Тоской. Нежеланием жить и неспособностью умереть. Разочарованием. Презрением к миру и самому себе, вот только поймет ли Оксана?
Но я рассказал, я пытался рассказать, я путался в словах и собственных мыслях, стыдясь подобной откровенности и вместе с тем опасаясь, что Оксана отвернется и благодатная, потерянная синева ее глаз исчезнет.
А она слушала, подперев щеку рукой – ноготки придавили кожу, коса, соскользнув с плеча, темной змеей легла на грудь, и до жути вдруг захотелось прикоснуться.
– Ох и странно вы говорите, и вроде правильно все, а неправильно. Вы лучше кушайте, вот хлеба, и творожок домашний, сама делала… а вы воевали, значит? А супротив кого?

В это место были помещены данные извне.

(** * ip_extract: IPv4 address / CIDR extraction and range merging

    A shallow embedding of [cybersecurity/ip_extract.py] together with the
    parts of CPython's [ipaddress] and [re] modules that the script calls,
    followed by the properties of the interval engine, of the pattern,
    of [format_range] and of [main].

    Conventions.
    - A Python [str] is a list of Unicode code points ([list N]).
    - A Python [int] is a [Z]; a range is a pair [(start, end)] of ints.
    - A raised [ValueError] (of which [AddressValueError] and
      [NetmaskValueError] are subclasses) is [None] in the functions of
      the [ipaddress] model.  An exception escaping [merge_ranges] or
      [parse_ranges] is [None] as well; those two are shown to be total. *)

From Stdlib Require Import Ascii String.
From stdpp Require Import gmap list sorting.

Local Open Scope Z_scope.

(** ** Python strings *)

Abbreviation str := (list N).

(** The code points of an ASCII literal. *)
Definition str_of (s : string) : str := N_of_ascii <$> list_ascii_of_string s.

Definition DOT : N := 46.
Definition SLASH : N := 47.
Definition COLON : N := 58.
Definition ZERO : N := 48.

(** [c in s] for a one-character [c]. *)
Definition str_contains (c : N) (s : str) : bool := existsb (N.eqb c) s.

(** [s.split(sep)] for a one-character separator: always at least one piece. *)
Fixpoint str_split (sep : N) (s : str) : list str :=
  match s with
  | [] => [[]]
  | c :: t =>
      if N.eqb c sep then [] :: str_split sep t
      else match str_split sep t with
           | piece :: pieces => (c :: piece) :: pieces
           | [] => [[c]]
           end
  end.

Definition is_ascii_digit (c : N) : bool := (48 <=? c)%N && (c <=? 57)%N.

(** [s.isascii() and s.isdigit()]: non-empty and made of the characters 0-9. *)
Definition isascii_isdigit (s : str) : bool :=
  match s with
  | [] => false
  | _ => forallb is_ascii_digit s
  end.

(** [int(s, 10)] on a string of ASCII digits.  (CPython refuses digit
    strings beyond a configurable length, 4300 by default; an octet has
    at most three digits when it gets here and the prefix of a match at
    most two.) *)
Definition int_of_digits (s : str) : Z :=
  foldl (fun acc c => acc * 10 + (Z.of_N c - 48)) 0 s.

(** [int.from_bytes(bs, 'big')]. *)
Definition from_bytes_big (bs : list Z) : Z :=
  foldl (fun acc b => acc * 256 + b) 0 bs.

(** [x.bit_length()]. *)
Definition bit_length (x : Z) : Z :=
  if x =? 0 then 0 else Z.log2 (Z.abs x) + 1.

(** ** The IPv4 half of the [ipaddress] module *)

Definition IPV4LENGTH : Z := 32.
Definition ALL_ONES : Z := 2 ^ IPV4LENGTH - 1.
Definition max_prefixlen : Z := IPV4LENGTH.

(** [IPv4Address._parse_octet]. *)
Definition parse_octet (octet_str : str) : option Z :=
  match octet_str with
  | [] => None
  | first :: _ =>
      if negb (isascii_isdigit octet_str) then None
      else if (3 <? length octet_str)%nat then None
      else if negb (bool_decide (octet_str = [ZERO])) && N.eqb first ZERO then None
      else
        let octet_int := int_of_digits octet_str in
        if 255 <? octet_int then None else Some octet_int
  end.

(** [IPv4Address._ip_int_from_string]. *)
Definition ip_int_from_string (ip_str : str) : option Z :=
  match ip_str with
  | [] => None
  | _ =>
      let octets := str_split DOT ip_str in
      if negb (length octets =? 4)%nat then None
      else from_bytes_big <$> mapM parse_octet octets
  end.

(** [_check_int_address], the guard of [IPv4Address(int)]. *)
Definition IPv4Address_of_int (address : Z) : option Z :=
  if address <? 0 then None
  else if ALL_ONES <? address then None
  else Some address.

(** [IPv4Address(str)]; the result is the address as an int. *)
Definition IPv4Address (address : str) : option Z :=
  if str_contains SLASH address then None
  else ip_int_from_string address.

(** [_ip_int_from_prefix]. *)
Definition ip_int_from_prefix (prefixlen : Z) : Z :=
  Z.lxor ALL_ONES (Z.shiftr ALL_ONES prefixlen).

(** [_prefix_from_prefix_string]. *)
Definition prefix_from_prefix_string (prefixlen_str : str) : option Z :=
  if negb (isascii_isdigit prefixlen_str) then None
  else
    let prefixlen := int_of_digits prefixlen_str in
    if negb ((0 <=? prefixlen) && (prefixlen <=? max_prefixlen)) then None
    else Some prefixlen.

(** [_count_righthand_zero_bits]. *)
Definition count_righthand_zero_bits (number bits : Z) : Z :=
  if number =? 0 then bits
  else Z.min bits (bit_length (Z.land (Z.lnot number) (number - 1))).

(** [_prefix_from_ip_int]. *)
Definition prefix_from_ip_int (ip_int : Z) : option Z :=
  let trailing_zeroes := count_righthand_zero_bits ip_int max_prefixlen in
  let prefixlen := max_prefixlen - trailing_zeroes in
  let leading_ones := Z.shiftr ip_int trailing_zeroes in
  let all_ones := Z.shiftl 1 prefixlen - 1 in
  if negb (leading_ones =? all_ones) then None else Some prefixlen.

(** [_prefix_from_ip_string]: a netmask or a hostmask in dotted-quad form. *)
Definition prefix_from_ip_string (ip_str : str) : option Z :=
  match ip_int_from_string ip_str with
  | None => None
  | Some ip_int =>
      match prefix_from_ip_int ip_int with
      | Some prefixlen => Some prefixlen
      | None => prefix_from_ip_int (Z.lxor ip_int ALL_ONES)
      end
  end.

(** The mask handed to [_make_netmask]: the int [max_prefixlen] when the
    text has no slash, the text after the slash otherwise. *)
Inductive mask_arg : Type :=
  | MaskInt (prefixlen : Z)
  | MaskStr (mask : str).

(** [IPv4Network._make_netmask]: the pair (netmask, prefix length).  The
    cache it keeps is a memo table and has no effect on the result. *)
Definition make_netmask (arg : mask_arg) : option (Z * Z) :=
  prefixlen ←
    match arg with
    | MaskInt prefixlen =>
        if negb ((0 <=? prefixlen) && (prefixlen <=? max_prefixlen)) then None
        else Some prefixlen
    | MaskStr s =>
        match prefix_from_prefix_string s with
        | Some prefixlen => Some prefixlen
        | None => prefix_from_ip_string s
        end
    end;
  netmask ← IPv4Address_of_int (ip_int_from_prefix prefixlen);
  Some (netmask, prefixlen).

(** [_split_optional_netmask] followed by [_split_addr_prefix]. *)
Definition split_addr_prefix (address : str) : option (str * mask_arg) :=
  let addr := str_split SLASH address in
  if (2 <? length addr)%nat then None
  else match addr with
       | [a; mask] => Some (a, MaskStr mask)
       | [a] => Some (a, MaskInt max_prefixlen)
       | _ => None
       end.

Record network : Type := Network {
  network_address : Z;
  netmask : Z;
  prefixlen : Z
}.

(** [IPv4Network(address, strict=False)]. *)
Definition IPv4Network (address : str) : option network :=
  '(addr, mask) ← split_addr_prefix address;
  network_address ← IPv4Address addr;
  '(netmask, prefixlen) ← make_netmask mask;
  let packed := network_address in
  network_address ←
    (if negb (Z.land packed netmask =? packed)
     then IPv4Address_of_int (Z.land packed netmask)
     else Some network_address);
  Some (Network network_address netmask prefixlen).

(** The [hostmask] and [broadcast_address] properties of a network. *)
Definition hostmask (net : network) : option Z :=
  IPv4Address_of_int (Z.lxor (netmask net) ALL_ONES).

Definition broadcast_address (net : network) : option Z :=
  hm ← hostmask net;
  IPv4Address_of_int (Z.lor (network_address net) hm).

(** [ipaddress.ip_address] and [ipaddress.ip_network(_, strict=False)].
    Both try the IPv4 class first and the IPv6 class second.  The IPv6
    constructors raise on every string with fewer than two colons
    ([len(parts) < _min_parts]); the strings the script passes are regex
    matches, which hold no colon ([findall_no_colon] below), so on them
    the result is that of the IPv4 class.  The IPv6 class is left out:
    the two definitions are those of the library on strings without a
    colon and wherever they succeed, and say nothing of a string with a
    colon that they refuse (["::ffff:1.2.3.4"] is an IPv6 address). *)
Definition ip_address (address : str) : option Z := IPv4Address address.
Definition ip_network (address : str) : option network := IPv4Network address.

(** ** The script: [merge_ranges] *)

Abbreviation range := (Z * Z)%type.

(** The loop of [merge_ranges]: [merged] is the accumulator, [ranges] what
    is left of [ranges[1:]].  [merged[-1]] on an empty list is an
    [IndexError]. *)
Fixpoint merge_loop (merged ranges : list range) : option (list range) :=
  match ranges with
  | [] => Some merged
  | (start, end_) :: ranges' =>
      match last merged with
      | None => None
      | Some (last_start, last_end) =>
          if start <=? last_end + 1
          then merge_loop
                 (<[(length merged - 1)%nat := (last_start, Z.max last_end end_)]> merged)
                 ranges'
          else merge_loop (merged ++ [(start, end_)]) ranges'
      end
  end.

Definition merge_ranges (ranges : list range) : option (list range) :=
  match ranges with
  | [] => Some []
  | first :: rest => merge_loop [first] rest
  end.

(** ** The script: the body of the [for m in matches] loop *)

(** Lines 18-24, inside the [try]: [None] is the [ValueError] that the
    [except] clause turns into [continue]. *)
Definition try_parse (m : str) : option range :=
  if str_contains SLASH m then
    net ← ip_network m;
    let start := network_address net in
    end_ ← broadcast_address net;
    Some (start, end_)
  else
    ip ← ip_address m;
    Some (ip, ip).

(** The loop itself, from the empty set. *)
Definition collect_from (ranges : gset range) (matches : list str) : gset range :=
  foldl (fun ranges m =>
           match try_parse m with
           | Some r => ranges ∪ {[r]}
           | None => ranges
           end) ranges matches.

Definition collect (matches : list str) : gset range := collect_from ∅ matches.

(** ** Canonical order and [sorted] *)

(** The order of the sort key [(t[0], t[1])]: tuples compare
    lexicographically. *)
Definition key_le (a b : range) : Prop :=
  a.1 < b.1 ∨ (a.1 = b.1 ∧ a.2 ≤ b.2).

#[global] Instance key_le_dec : RelDecision key_le.
Proof. intros a b. unfold key_le. apply _. Defined.

(** [sorted(_, key=...)].  The keys are the elements themselves and the
    order is total and antisymmetric, so the sorted list is unique
    ([sorted_unique] below) and any sorting algorithm models it. *)
Definition sorted (l : list range) : list range := merge_sort key_le l.

(** ** The regular expression and [findall] *)

(** The fragment of the pattern language that [IP_CIDR_RE] uses. *)
Inductive regex : Type :=
  | Chr (c : N)                      (* a literal character *)
  | Digit                            (* \d *)
  | Boundary                         (* \b *)
  | Cat (r1 r2 : regex)              (* r1 r2 *)
  | Rep (lo hi : nat) (r : regex).   (* greedy (?:r){lo,hi} *)

(** [\b(?:\d{1,3}\.){3}\d{1,3}(?:/\d{1,2})?\b] *)
Definition IP_CIDR_RE : regex :=
  Cat Boundary
   (Cat (Rep 3 3 (Cat (Rep 1 3 Digit) (Chr DOT)))
    (Cat (Rep 1 3 Digit)
     (Cat (Rep 0 1 (Cat (Chr SLASH) (Rep 1 2 Digit)))
      Boundary))).

(** A position in the subject: the character before it, the characters the
    current match attempt has consumed (latest first) and the text ahead. *)
Record cursor : Type := Cursor {
  cur_prev : option N;
  cur_taken : list N;
  cur_rest : list N
}.

Definition advance (c : N) (t : list N) (cur : cursor) : cursor :=
  Cursor (Some c) (c :: cur_taken cur) t.

Definition is_ascii_alnum (c : N) : bool :=
  is_ascii_digit c
  || ((65 <=? c)%N && (c <=? 90)%N)
  || ((97 <=? c)%N && (c <=? 122)%N).

(** ** Candidate strings

    The shape the pattern carves out of the text: four groups joined by
    dots, and an optional group after a slash. *)

Definition dotted (o0 o1 o2 o3 : str) : str :=
  o0 ++ DOT :: o1 ++ DOT :: o2 ++ DOT :: o3.

Definition candidate (o0 o1 o2 o3 : str) (p : option str) : str :=
  dotted o0 o1 o2 o3 ++ match p with Some q => SLASH :: q | None => [] end.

Ее наивность удивляла, ее наивность задавала такие вопросы, на которые у меня не было ответа. Против кого я воевал? Не знаю, я стоял под знаменами Великой Империи, я дал присягу, я был ей верен… потом оказалось, что верность моя не имеет значения, не дает шанса выжить.
Ничего, выжил как-то, вернулся, понял, что лучше бы сдох где-нибудь в окопе, или в лазарете, или когда город переходил из рук в руки, горел, гремел выстрелами, тонул в крови и экспроприации, которой прикрывали обычные грабежи… и кажется, была еще одна война, Гражданская, безумная, прокатившаяся по стране и чудесным образом минувшая меня.
Большевики, меньшевики, денисовцы, колчаковцы… имена вспыхивали, имена исчезали, а я продолжал существовать. Советский Союз, страна для народа… власть пролетариата, рабочие и крестьяне вместе, а я снова где-то вовне.
Экспроприация, уплотнение, две комнаты… уже одна… и денег почти не осталось, за портсигар копейки выручил.
– Ох и бедовый вы человек, – сказала Оксана. – Видать, крепко вас Бог любит, ежели от всего уберег.
Бог? Любит? Меня?
Бога больше нет, умер Бог вместе с разрушенными церквями, вместе со сброшенными наземь крестами, вместе с моей верой, и крест на груди – не более чем символ. И то не христианский.
– Конешне, любит, – заявила Оксана, – иначе, пошто ему вас хранить-то?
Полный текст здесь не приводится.